An elderly Chinese doctor who cares for patients has been put under surveillance, and an Italian freelance photographer was deported for trying to take pictures of suffering farmers, sources said Wednesday. In the latest case, Wan Yanhai, who founded and ran the internationally-known AIDS Action Project, a private non-profit group advocating the rights of China's AIDS sufferers, went missing on Sunday, his wife Su Zhaosheng said.

"I haven't been able to reach him on his mobile phone or home phone for days ... That's very strange because we talk every day. No matter how late, he always answers the phone," Su told AFP from California, where she is currently studying.

Liu Qing, president of the New York-based Human Rights In China, said it was likely Wan has been detained.

"I believe it's related to what has happened to him recently. There's a great possibility he's been arrested by Chinese police," Liu said.

"The Chinese government has long not allowed voices other than their own and Wan was a frequent, independent voice on the AIDS problems."

Su and HRIC have urged Chinese authorities to investigate, although police had no comment Wednesday.

Last month, Wan's group, called Aizhi Xingdong in Chinese, received notice from its partner, a university, to vacate its campus office.

The university said it received orders from higher authorities, Wan told AFP at the time.

His staff were called in by police for questioning. Following the eviction, Wan was frequently followed by plain-clothes police, Liu said.

The group's problems with the authorities started early this year when a member helped AIDS sufferers hand a petition to the government, the Hong Kong-based Information Center for Human Rights and Democracy had said.

The group's website aizhi.org has published a long list of names of farmers who died of AIDS after selling blood in villages in central China's Henan province, where the scandal was first revealed.

Wan said at the time of his eviction that he thought it was linked to his criticisms of the government about slow action in helping AIDS sufferers and their responsibility in the blood-selling scandal.

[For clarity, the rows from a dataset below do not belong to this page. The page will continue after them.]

(** A write that fails on the first chunk of a CDN download: the file is
    discarded although [get_file] would have gone on, and the generator,
    closed at that chunk, stops the CDN session. *)
Example handle_download_failed_write :
  let script : nat → exn + Download.response :=
    λ n, match n with
         | 0%nat => inr (Download.FileCdnRedirect 1 [] [] [Byte.x00; Byte.x00; Byte.x00; Byte.x00])
         | 3%nat => inr (Download.CdnFile [Byte.x01])
         | 4%nat => inr (Download.FileHashes [])
         | _ => inr Download.Done
         end in
  let write : nat → option exn := λ _, Some (OtherError 1) in
  let run := Download.get_file (λ d _ _, d) (λ d, d) 5 false (Download.total_of 0)
               (Download.closing write) 3 true true 0 script Co.start in
  Download.handle_download (λ d _ _, d) (λ d, d) 5 false write 3 true true script
    = Download.Discarded ∧
  run.1 = inl GeneratorExit ∧
  Download.yielded (Co.trace run.2) = [[Byte.x01]] ∧
  last (Co.trace run.2) = Some (Download.Invoke Download.StopCdnSession).
Proof. repeat split; reflexivity. Qed.

(** ** Peer cache: further properties *)

Section PeerMore.
Import Raw Client.
Context (get_channel_id : Z → Z) (lower : string → string).

Lemma parse_peer_ids p row urow :
  parse_peer get_channel_id lower p = Some (row, urow) →
  row.1.1.1 = urow.1 ∧ ∀ n, n ∈ urow.2 → ∃ s, n = lower s.
Proof.
  destruct p as [u|i|i|c|i h b|]; intros [= <- <-]; (split; [done|]); simpl;
    try (by intros n ?%elem_of_nil).
  - destruct (truthy_str (user_username u)).
    + intros n ->%list_elem_of_singleton. by eexists.
    + intros n (s & -> & _)%list_elem_of_fmap. by eexists.
  - destruct (truthy_str (channel_username c)).
    + intros n ->%list_elem_of_singleton. by eexists.
    + intros n (s & -> & _)%list_elem_of_fmap. by eexists.
Qed.
(** * HuffZip: a shallow embedding of [main.cpp] and the properties of its codec

    The development follows the source file top to bottom: the node type and
    the two [std::map]s, [buildFrequencyTable], [buildHuffmanTree],
    [generateHuffmanCodes], then the two file-level procedures
    [compressFile] and [decompressFile] with the stream operations they use.

    Conventions of the embedding.
    - [char] is an 8-bit character ([ascii]); it is signed, as on the
      targets the README compiles for ([g++]), so [static_cast<int>] yields
      a value in [-128, 127] and [std::map<char, _>] iterates in that order.
    - [std::string] is a list of [char]; the bit strings built by the code are
      strings of the characters '0' and '1', exactly as in the source.
    - [int] is a 32-bit two's-complement integer, held as the [Z] in
      [INT_MIN .. INT_MAX]: each addition the source makes on [int]s is
      followed by [wrap_int].  Signed overflow is undefined in C++; wrapping
      is what the compiler of the README does, and every property that reads
      a count as a number carries the range hypothesis under which no
      addition overflows.  Formatted extraction of an [int] from a stream
      checks the range, as [operator>>] does.
    - a pointer to a node is [option HuffmanNode]; dereferencing [nullptr]
      and calling [top()] on an empty queue are undefined and show up as
      [Undefined] results.
    - files are byte buffers handed in and out; the console messages are
      part of the result so that "reports success" can be stated.  The
      procedures on named files and [main] come last, over a file system in
      which a name may lead to no file and two names to the same file. *)

From Stdlib Require Import List ZArith Lia Bool Ascii String Permutation.
Import ListNotations.
Local Open Scope Z_scope.

(** ** Characters and strings *)

Abbreviation char := ascii.

(** [std::string]. *)
Abbreviation str := (list ascii).

(** The sentinel ['\0'] and the two bit characters. *)
Definition NUL : char := "000"%char.
Definition c0 : char := "0"%char.
Definition c1 : char := "1"%char.

(** [static_cast<int>(c)] for a signed 8-bit [char]. *)
Definition char_to_int (c : char) : Z :=
  let n := Z.of_N (N_of_ascii c) in
  if n <? 128 then n else n - 256.

(** [static_cast<char>(z)]: the low eight bits. *)
Definition int_to_char (z : Z) : char :=
  ascii_of_N (Z.to_N (z mod 256)).

Definition char_eqb (a b : char) : bool := Ascii.eqb a b.

(** ** [std::map<char, V>]

    An ordered map: the entries are kept in ascending key order, which is the
    order in which the source iterates over it (leaf creation, header
    output, frequency sum). *)
Module CharMap.

Definition t (V : Type) := list (char * V).

Definition empty {V : Type} : t V := [].

(** [m.find(k)], as an option. *)
Fixpoint find {V : Type} (k : char) (m : t V) : option V :=
  match m with
  | [] => None
  | (k', v) :: m' => if char_eqb k k' then Some v else find k m'
  end.

(** [m[k] = v]: overwrite the entry of [k] or insert it at its place. *)
Fixpoint set {V : Type} (k : char) (v : V) (m : t V) : t V :=
  match m with
  | [] => [(k, v)]
  | (k', v') :: m' =>
      if char_eqb k k' then (k, v) :: m'
      else if char_to_int k <? char_to_int k' then (k, v) :: (k', v') :: m'
      else (k', v') :: set k v m'
  end.

(** [m[k]] read as an rvalue: a missing key is first inserted with the
    value-initialised [dflt]. The value and the map after the access. *)
Definition subscript {V : Type} (dflt : V) (k : char) (m : t V) : V * t V :=
  match find k m with
  | Some v => (v, m)
  | None => (dflt, set k dflt m)
  end.

Definition keys {V : Type} (m : t V) : list char := map fst m.

Definition size {V : Type} (m : t V) : nat := List.length m.

(** The representation invariant: strictly ascending keys. *)
Inductive sorted {V : Type} : t V -> Prop :=
| sorted_nil : sorted []
| sorted_cons k v m :
    Forall (fun e => char_to_int k < char_to_int (fst e)) m ->
    sorted m -> sorted ((k, v) :: m).

End CharMap.

(** ** The tree node

    [struct HuffmanNode { char data; int freq; HuffmanNode *left, *right; }] *)
#[local] Unset Elimination Schemes.
Inductive HuffmanNode : Type :=
  mkNode { data : char;
           freq : Z;
           left : option HuffmanNode;
           right : option HuffmanNode }.
#[local] Set Elimination Schemes.

(** The constructor [HuffmanNode(data, freq)]: both children null. *)
Definition newNode (d : char) (f : Z) : HuffmanNode := mkNode d f None None.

The government allowed blood stations collecting blood through unsanitary methods to be set up in Henan and other provinces in 1980s to mid-1990s, leading to huge numbers of infections.

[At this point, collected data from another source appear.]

(** * Payment confirmation: [handleSuccessfulPayment]

    A shallow embedding of the routine that [src/temp_patch.py] writes into
    [backend/src/services/stripe.service.ts], and the properties the
    specification states about it.

    The routine is an [async] TypeScript function.  It is modelled as a
    computation in a state-and-exception monad over
    - the persistence layer (orders and payments),
    - the console,
    - the trace of calls made to the outside collaborators, and
    - the promises those calls left in flight when the routine returned.
    Numbers are IEEE-754 binary64 values, as in JavaScript. *)

From Stdlib Require Import Floats ZArith Bool Ascii String.
From stdpp Require Import base option list gmap strings.

Set Warnings "-inexact-float".

Local Open Scope string_scope.
Local Open Scope list_scope.

(** ** JavaScript values *)

Module JS.

(** A string is truthy unless it is empty; [null] and [undefined] are
    modelled by [None]. *)
Definition truthy_string (s : string) : bool := negb (String.eqb s "").

Definition truthy (o : option string) : bool :=
  match o with
  | Some s => truthy_string s
  | None => false
  end.

(** [o || d] on strings. *)
Definition or_else (o : option string) (d : string) : string :=
  match o with
  | Some s => if truthy_string s then s else d
  | None => d
  end.

(** A number is falsy when it is [0], [-0] or [NaN]. *)
Definition falsy_number (x : float) : bool :=
  (PrimFloat.eqb x 0 || PrimFloat.is_nan x)%bool.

Additionally Wednesday, Gao Yaojie, an elderly Henan doctor who has been providing basic medical care to the farmers and who frequently speaks to reporters said she had been followed by plain-clothes police over several periods in recent months.

"It's very dangerous right now. They've warned me against speaking to reporters," Gao told AFP, adding that a Beijing university student who helped Henan AIDS patients coming to Beijing was also followed.

In May, Beijing freelance reporter Peng Dingding was detained by police outside Gao's home and questioned for two days before being released, Peng said Wednesday.

Francisco Zizola, an Italian freelance photographer who travelled with Peng to take pictures of villagers dying of AIDS was also detained and deported, Peng said.

According to recent UN figures China could have around 1.5 million people carrying HIV, the virus that causes AIDS. UN officials warned in June that the country risks an "AIDS catastrophe".